(** * qsnap: the capture-and-compare pipeline

    A shallow embedding of the core of qsnap (package [diff], [report],
    [pool], [browser], [snapshot] and the task loop of [main]) together with
    the properties its specification states about it.

    Conventions.
    - A Go [int] is a [Z]; where the source multiplies or increments, the
      64-bit wrap-around is written out ([Go.int_wrap]).
    - A Go [float64] is a primitive binary64 float of the kernel.
    - A Go [error] is [option error]: [None] is [nil].
    - A function with several results returns a tuple in the order of the
      source.
    - The file system, the browser and the clock are explicit state. *)

From Stdlib Require Import ZArith Bool Lia Floats Uint63 Ascii.
From Stdlib Require Import Permutation.
From stdpp Require Import gmap strings list pretty.

Open Scope Z_scope.

(** ** Go base types *)

Module Go.

(** Two's complement wrap-around of a 64-bit [int]. *)
Definition int_wrap (z : Z) : Z := (z + 2 ^ 63) mod 2 ^ 64 - 2 ^ 63.

Definition int_add (x y : Z) : Z := int_wrap (x + y).
Definition int_mul (x y : Z) : Z := int_wrap (x * y).

(** The conversion [uint(x)] of an [int]. *)
Definition uint (z : Z) : Z := z mod 2 ^ 64.

(** The errors the pipeline distinguishes.  [ErrNotExist] is the
    [*PathError] of a failed [os.Open] on a missing file, the only one
    [os.IsNotExist] recognises. *)
Inductive error : Type :=
| ErrNotExist (path : string)
| ErrCreate (path : string)
| ErrDecode
| ErrEncode
| ErrSizeMismatch
| ErrHash
| ErrSelectorTimeout
| ErrBrowser (msg : string)
| ErrConfig (msg : string).

(** [err.Error()] *)
Definition Error (e : error) : string :=
  match e with
  | ErrNotExist p => "open " +:+ p +:+ ": no such file or directory"
  | ErrCreate p => "open " +:+ p +:+ ": cannot create"
  | ErrDecode => "png: invalid format"
  | ErrEncode => "png: invalid image"
  | ErrSizeMismatch => "size mismatch after resize"
  | ErrHash => "image hash failed"
  | ErrSelectorTimeout => "timeout waiting for any selector"
  | ErrBrowser msg => msg
  | ErrConfig msg => msg
  end.

(** [os.IsNotExist(err)]; it is false on [nil]. *)
Definition os_IsNotExist (err : option error) : bool :=
  match err with
  | Some (ErrNotExist _) => true
  | _ => false
  end.

(** [float64(x)] for an [int] [x]: rounding to nearest, ties to even. *)
Definition float64 (z : Z) : float :=
  if z =? - 2 ^ 63 then (- (of_uint63 (Uint63.of_Z (2 ^ 62)) * 2))%float
  else if z <? 0 then (- of_uint63 (Uint63.of_Z (- z)))%float
  else of_uint63 (Uint63.of_Z z).

(** [math.Max(x, y)], with the special cases of the Go library. *)
Definition math_Max (x y : float) : float :=
  if (x =? infinity)%float || (y =? infinity)%float then infinity
  else if is_nan x || is_nan y then nan
  else if (x =? 0)%float && (x =? y)%float then
    (if get_sign x then y else x)
  else if (y <? x)%float then x else y.

End Go.

Export Go.

(** ** Package image (the part of the Go library the pipeline uses) *)

Module image.

(** The value of [Color.RGBA()]: alpha-premultiplied channels, each a
    [uint32] in [0, 0xffff]. *)
Record Color : Type := mkColor { cR : Z; cG : Z; cB : Z; cA : Z }.

Definition zeroColor : Color := mkColor 0 0 0 0.

(** [color.RGBA{r, g, b, a}] seen through [RGBA()]: [r |= r << 8]. *)
Definition color_RGBA (r g b a : Z) : Color :=
  mkColor (Z.lor r (Z.shiftl r 8)) (Z.lor g (Z.shiftl g 8))
          (Z.lor b (Z.shiftl b 8)) (Z.lor a (Z.shiftl a 8)).

(** [color.RGBAModel.Convert]: what an [*image.RGBA] stores of a colour. *)
Definition RGBAModel (c : Color) : Color :=
  color_RGBA (Z.shiftr (cR c) 8) (Z.shiftr (cG c) 8)
             (Z.shiftr (cB c) 8) (Z.shiftr (cA c) 8).

Record Point : Type := mkPoint { X : Z; Y : Z }.
Record Rectangle : Type := mkRect { Min : Point; Max : Point }.

Definition Dx (r : Rectangle) : Z := X (Max r) - X (Min r).
Definition Dy (r : Rectangle) : Z := Y (Max r) - Y (Min r).

(** [image.Rect]: the corners are put in order. *)
Definition Rect (x0 y0 x1 y1 : Z) : Rectangle :=
  let '(x0, x1) := if x1 <? x0 then (x1, x0) else (x0, x1) in
  let '(y0, y1) := if y1 <? y0 then (y1, y0) else (y0, y1) in
  mkRect (mkPoint x0 y0) (mkPoint x1 y1).

(** [Point.In(r)] *)
Definition inside (x y : Z) (r : Rectangle) : bool :=
  (X (Min r) <=? x) && (x <? X (Max r)) &&
  (Y (Min r) <=? y) && (y <? Y (Max r)).

(** An [image.Image]: its bounds and its [At] method. *)
Record Image : Type := mkImage { Bounds : Rectangle; At : Z -> Z -> Color }.

(** [image.NewRGBA(r)]: every pixel is the zero colour. *)
Definition NewRGBA (r : Rectangle) : Image :=
  mkImage r (fun _ _ => zeroColor).

(** The [Set(x, y, c)] method of an RGBA image: nothing happens outside
    the bounds. *)
Definition RGBA_Set (img : Image) (x y : Z) (c : Color) : Image :=
  if inside x y (Bounds img) then
    mkImage (Bounds img)
      (fun x' y' => if (x' =? x) && (y' =? y) then RGBAModel c
                    else At img x' y')
  else img.

(** [draw.Draw(dst, r, src, sp, draw.Src)]: the pixels of [r] that lie in
    [dst] and whose source point lies in [src] are overwritten. *)
Definition draw_Src (dst : Image) (r : Rectangle) (src : Image) (sp : Point)
  : Image :=
  mkImage (Bounds dst)
    (fun x y =>
       let sx := X sp + (x - X (Min r)) in
       let sy := Y sp + (y - Y (Min r)) in
       if inside x y r && inside x y (Bounds dst)
          && inside sx sy (Bounds src)
       then RGBAModel (At src sx sy)
       else At dst x y).

End image.

Export image.

(** ** The file system *)

Module os.

(** The files by path, and whether [os.Create] succeeds on a path (its
    directory exists and is writable): that is a fact of the environment. *)
Record FileSystem : Type := mkFS {
  files : gmap string (list Byte.byte);
  creatable : string -> bool
}.

(** [os.Open] followed by reading the whole file. *)
Definition Open (fs : FileSystem) (path : string)
  : list Byte.byte * option error :=
  match files fs !! path with
  | Some data => (data, None)
  | None => ([], Some (ErrNotExist path))
  end.

(** [os.Create]: the file exists and is empty afterwards. *)
Definition Create (fs : FileSystem) (path : string)
  : FileSystem * option error :=
  if creatable fs path
  then (mkFS (<[path := []]> (files fs)) (creatable fs), None)
  else (fs, Some (ErrCreate path)).

(** [os.Stat]: the error, for a path that names no file.  The file system
    holds regular files: a path names one of them or nothing. *)
Definition Stat (fs : FileSystem) (path : string) : option error :=
  match files fs !! path with
  | Some _ => None
  | None => Some (ErrNotExist path)
  end.

(** Writing [data] to the file just created at [path]. *)
Definition Write_ (fs : FileSystem) (path : string) (data : list Byte.byte)
  : FileSystem :=
  mkFS (<[path := data]> (files fs)) (creatable fs).

End os.

(** ** Package diff (src/internal/diff/diff.go) *)

Module diff.

Record PixelResult : Type := mkPixelResult {
  Pass : bool;
  RatioDiff : float;
  DiffImagePath : string
}.

Record PHashResult : Type := mkPHashResult {
  PHPass : bool;
  HammingDistance : Z
}.

(** The zero values [PixelResult{}] and [PHashResult{}]. *)
Definition zeroPixelResult : PixelResult := mkPixelResult false 0%float "".
Definition zeroPHashResult : PHashResult := mkPHashResult false 0.

Inductive Interpolation : Type := NearestNeighbor | Lanczos3.

(** The marker colour [color.RGBA{255, 0, 255, 255}]. *)
Definition magenta : Color := color_RGBA 255 0 255 255.

(** The test [ar != br || ag != bg || ab2 != bb2 || aa != ba]. *)
Definition mismatch (ca cb : Color) : bool :=
  negb (cR ca =? cR cb) || negb (cG ca =? cG cb)
  || negb (cB ca =? cB cb) || negb (cA ca =? cA cb).

Section WithLibraries.

(** The libraries the package calls: the PNG codec, [resize.Resize] of
    nfnt/resize, and the perceptual hash of goimagehash. *)
Variable png_Decode : list Byte.byte -> option Image.
Variable png_Encode : Image -> option (list Byte.byte).
Variable Resize : Z -> Z -> Image -> Interpolation -> Image.
Variable ImageHash : Type.
Variable PerceptionHash : Image -> option ImageHash.
Variable Distance : ImageHash -> ImageHash -> option Z.

Definition openPNG (fs : os.FileSystem) (path : string)
  : option Image * option error :=
  let '(f, err) := os.Open fs path in
  match err with
  | Some e => (None, Some e)
  | None =>
      match png_Decode f with
      | None => (None, Some ErrDecode)
      | Some img => (Some img, None)
      end
  end.

Definition savePNG (fs : os.FileSystem) (path : string) (img : Image)
  : os.FileSystem * option error :=
  let '(fs, err) := os.Create fs path in
  match err with
  | Some e => (fs, Some e)
  | None =>
      match png_Encode img with
      | None => (fs, Some ErrEncode)
      | Some data => (os.Write_ fs path data, None)
      end
  end.

(** The body of the two nested loops at one pixel. *)
Definition pixelStep (a b : Image) (y : Z) (acc : Z * Image) (x : Z)
  : Z * Image :=
  let '(diffCount, diffImg) := acc in
  if mismatch (At a x y) (At b x y)
  then (int_add diffCount 1, RGBA_Set diffImg x y magenta)
  else (diffCount, diffImg).

Definition pixelLoop (a b : Image) (w h : Z) (diffImg : Image)
  : Z * Image :=
  fold_left
    (fun acc y => fold_left (pixelStep a b y) (seqZ 0 w) acc)
    (seqZ 0 h) (0, diffImg).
== == ==
* _Instructions to follow_: Begin at the line that has "(Z.lor b (Z.shiftl" in the entries above; stop after the line that has "Definition Dy (r". Transcribe exactly those lines and no others.

* _Written response_:
          (Z.lor b (Z.shiftl b 8)) (Z.lor a (Z.shiftl a 8)).

(** [color.RGBAModel.Convert]: what an [*image.RGBA] stores of a colour. *)
Definition RGBAModel (c : Color) : Color :=
  color_RGBA (Z.shiftr (cR c) 8) (Z.shiftr (cG c) 8)
             (Z.shiftr (cB c) 8) (Z.shiftr (cA c) 8).

Record Point : Type := mkPoint { X : Z; Y : Z }.
Record Rectangle : Type := mkRect { Min : Point; Max : Point }.

Definition Dx (r : Rectangle) : Z := X (Max r) - X (Min r).
Definition Dy (r : Rectangle) : Z := Y (Max r) - Y (Min r).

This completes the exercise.